Reflecting on day one of my bleed and how intentional I have been today so that I can still do the things that I have to do (e.g. go to work) while still making sure that I 'slow down'.
As I have gotten to know my cycle better over the last year of journeying deeply with her I have come to the realisation that slowing down during my bleed time - my inner winter - is the BEST thing I can do for myself to help ease my debilitating symptoms (more on that another time) and be able to function like a half normal human.
And that doesn't mean disappearing from the world for the next 3-5 days no matter how tempting and for me sometimes necessary that is. But it does mean doing things with more intention, more slowness and more ease - even the things that I don't really feel like doing at this time in my cycle AND letting go of the things that can wait a few days (e.g. housework)

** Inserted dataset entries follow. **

Lemma default_idx2subpath_inj (i j : Z) :
  0 ≤ i → 0 ≤ j → default_idx2subpath i = default_idx2subpath j → i = j.
Proof.
  intros Hi Hj.
  destruct (default_idx2subpath_unfold i Hi) as [-> _].
  destruct (default_idx2subpath_unfold j Hj) as [-> _].
  intros Heq. apply (f_equal (string_drop 5)) in Heq.
  change (format_0d 4 i = format_0d 4 j) in Heq. by apply format_0d_4_inj.
Qed.

(** X9. [default_idx2subpath] gives distinct paths to distinct non-negative
    indices, and two such indices share the parent directory exactly when they
    agree modulo 10000. *)
Theorem default_idx2subpath_injective (i j : Z) :
  0 ≤ i → 0 ≤ j →
  (i ≠ j → default_idx2subpath i ≠ default_idx2subpath j)
  ∧ (py_slice_from (format_0d 4 i) (-4) = py_slice_from (format_0d 4 j) (-4)
     ↔ i `mod` 10000 = j `mod` 10000).
Proof.
  intros Hi Hj. split; [intros Hne Heq; by apply Hne, default_idx2subpath_inj|].
  destruct (format_0d_4_parent i Hi) as [-> _].
  destruct (format_0d_4_parent j Hj) as [-> _].
  assert (∀ k, 0 ≤ k → Z.of_N (Z.to_N k `mod` 10000) = k `mod` 10000) as Hmod.
  { intros k Hk. rewrite N2Z.inj_mod, Z2N.id by done. done. }
  rewrite <-(Hmod i), <-(Hmod j) by done. split.
  - intros Heq. f_equal. eapply low4_inj; [..|done]; by apply N.mod_lt.
  - intros Heq%(inj Z.of_N). by rewrite Heq.
Qed.

Lemma default_idx2subpath_injective_witness :
  default_idx2subpath 12345 ≠ default_idx2subpath 2345
  ∧ py_slice_from (format_0d 4 12345) (-4) = py_slice_from (format_0d 4 2345) (-4).
Proof.
  destruct (default_idx2subpath_injective 12345 2345) as [Hne Hparent]; [lia|lia|].
  split; [apply Hne; lia|apply Hparent; reflexivity].
Defined.

Lemma cacheable_getitem_path {image elt : Type} (st : nat → @dataset image elt)
    (fs : filesystem) w index sample target supp :
  cacheable_getitem st fs w index = Ok (sample, target, supp) →
  supp !! "cache_file_path"
  = Some (VStr (os_path_join (cache_dir_path w) (idx2subath_func w index +:+ ext w))).
Proof.
  unfold cacheable_getitem.
  destruct (base_getitem st (cacheable_base w) index) as [[[s t] supp0]|]; [|done].
  cbn -[os_path_join]. destruct (check_if_exists _ _).
  - destruct (torch_load _ _); [|done]. cbn -[os_path_join].
    intros [= _ _ <-]. by rewrite lookup_insert_eq.
  - cbn -[os_path_join]. intros [= _ _ <-]. by rewrite lookup_insert_eq.
Qed.

(** X10. Distinct indices never share a cache file: with the default [str]
    naming for all indices, and with [default_idx2subpath] for all
    non-negative indices, lookups of two different indices report different
    ['cache_file_path'] entries. *)
Theorem cacheable_paths_distinct {image elt : Type} (st : nat → @dataset image elt)
    (fs fs' : filesystem) (org : nat) (dir : string) (f : option (Z → string))
    (ext_arg : option string) (i j : Z) (s t s' t' : value) (supp supp' : gmap string value) :
  let w := cacheable_init org dir f ext_arg in
  f = None ∨ (f = Some default_idx2subpath ∧ 0 ≤ i ∧ 0 ≤ j) →
  cacheable_getitem st fs w i = Ok (s, t, supp) →
  cacheable_getitem st fs' w j = Ok (s', t', supp') →
  i ≠ j →
  supp !! "cache_file_path" ≠ supp' !! "cache_file_path".
Proof.
  intros w Hf Hi%cacheable_getitem_path Hj%cacheable_getitem_path Hne Heq.
  apply Hne. clear Hne.
  rewrite Hi, Hj in Heq. injection Heq as Heq. cbn in Heq.
  assert (∀ k, (f = None ∨ (f = Some default_idx2subpath ∧ 0 ≤ k)) →
            default py_str_int f k ≠ ""
            ∧ string_starts_with_sep (default py_str_int f k) = false) as Hname.
  { intros k [->|[-> Hk]]; cbn.
    - split; [apply py_str_int_nonempty|apply py_str_int_no_sep].
    - destruct (default_idx2subpath_unfold k Hk) as [Hu Hsep]. split; [|done].
      rewrite Hu. done. }
  assert (default py_str_int f i = default py_str_int f j) as Hsame.
  { destruct (Hname i) as [Hi1 Hi2];
      [destruct Hf as [?|(? & ? & ?)]; [by left|by right]|].
    destruct (Hname j) as [Hj1 Hj2];
      [destruct Hf as [?|(? & ? & ?)]; [by left|by right]|].
    apply os_path_join_inj in Heq; [by apply string_app_inj_r in Heq|..];
      by rewrite string_starts_with_sep_app. }
  destruct Hf as [->|(-> & ? & ?)]; cbn in Hsame.
  - by apply (inj pretty) in Hsame.
  - by apply default_idx2subpath_inj.
Qed.

Lemma cacheable_paths_distinct_witness :
  (<["cache_file_path" := VStr "/cache/0003/0003.pt"]> ∅ : gmap string (@value Z Z))
    !! "cache_file_path"
  ≠ (<["cache_file_path" := VStr "/cache/0004/0004.pt"]> ∅ : gmap string (@value Z Z))
    !! "cache_file_path".
Proof.
  apply (cacheable_paths_distinct ex_store ex_cache ex_cache 0%nat "/cache"
           (Some default_idx2subpath) None 3 4
           (VTensor (Tensor [1%nat] [3])) (VInt 1) (VTensor (Tensor [1%nat] [4])) (VInt 0));
    [right; split; [reflexivity|lia]|reflexivity|reflexivity|lia].
Defined.

(** ** [SSKDDatasetWrapper]: sharing the wrapped dataset *)

Lemma sskd_getitem_base_eq {image elt : Type} (rotate : image → Z → bool → image)
    (st st' : nat → @dataset image elt) w index :
  base_getitem st' (sskd_base w) index = base_getitem st (sskd_base w) index →
  sskd_getitem rotate st' w index = sskd_getitem rotate st w index.
Proof. intros Heq. unfold sskd_getitem. by rewrite Heq. Qed.
(** ** A scripted instance

    The world is the list of results the model client will give, in order;
    the tools are stand-ins with the names of the registry of [main.py]. *)

Module Script.

Definition World : Type := list (outcome string).

(** The client hands out the next scripted result; past the end of the
    script the provider fails. *)
Definition client (_ : string) (_ : list message) (_ : pyfloat) (w : World)
  : outcome string * World :=
  match w with
  | r :: w' => (r, w')
  | [] => (Raised (Exn (Builtin "ConnectionError") "no reply" None), [])
  end.

Definition london : pyval :=
  PyDict [("city", PyStr "London"); ("temperature", PyFloat (PyF "18.5"))].

Definition get_weather : Tool World :=
  {| name := "get_weather";
     description := "Fetches current weather for a city. Usage: get_weather: [city name]";
     required_args := true;
     execute := fun _ w => (Returned london, w) |}.

(** A tool whose [execute] raises on every input. *)
Definition calculate : Tool World :=
  {| name := "calculate";
     description := "Performs mathematical calculations. Usage: calculate: [expression]";
     required_args := true;
     execute := fun args w =>
       (Raised (Exn ToolExecutionError ("Invalid expression: " ++ args) None),
        w) |}.

(** A tool whose result [json.dumps] cannot render. *)
Definition clock : Tool World :=
  {| name := "clock";
     description := "Tells the time. Usage: clock: [city name]";
     required_args := true;
     execute := fun _ w => (Returned (PyDict [("now", PyObject "datetime")]),
                            w) |}.

Definition registry : list (string * Tool World) :=
  [("get_weather", get_weather); ("calculate", calculate)].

And today has been a really good example of that for myself to recognise and acknowledge. I woke this morning not really knowing if I would start bleeding today as I was on day 36 of my cycle and technically 4 days overdue. I had been experiencing some light cramping which is usually a telltale sign but no blood had come. Then this morning after a trip to the bathroom there she was, my beautiful blood and day 36 became day 1 of my cycle. Winter had come.
But I had to go to work today. I had deadlines to meet. And so I chose to just go slow. To not rush into my day. To complete my morning routine and get ready for work with ease and compassion for myself. I put on a beautiful 'chill' playlist and I did everything slowly. Made my breakfast, had a shower, got ready for work. There was no rushing. And it felt so good, so spacious, so nourishing.
And this was a great example to myself that even though I had my period and was potentially about to descend into my usual cave of pain and suffering, that I was still able to get things done but in a way that was really supportive.
And when I got to work I let my lovely colleagues know that I was one day one of my bleed and that I might be a bit slower today but I would still complete my assigned tasks and I ended up having a really good day despite some of my usual symptoms starting to flair up.
I drove home with the same chilled playlist on, made myself a delicious cup of cacao (which is a beautiful supportive womb medicine) and sat to reflect on the day.
It was so different to previous periods and for sure I still have another 2-3 days where my usual symptoms may show themselves but for now day was really beautiful which is something I never in a million years thought I would say about my period.
So how can you be more intentional during your inner winter?
What was can you slow down?
It doesn't have to be something big that takes up a lot of time although if you do have the capacity for that I highly recommend you do. But even if it is a simple 5 minutes mediation with some calming essential oils or taking a 30 minute nap during the day. Or drinking your morning beverage outdoors in the sun. Please make some time for yourself. It will be the best gift you can give yourself during this time of rest and dreaming.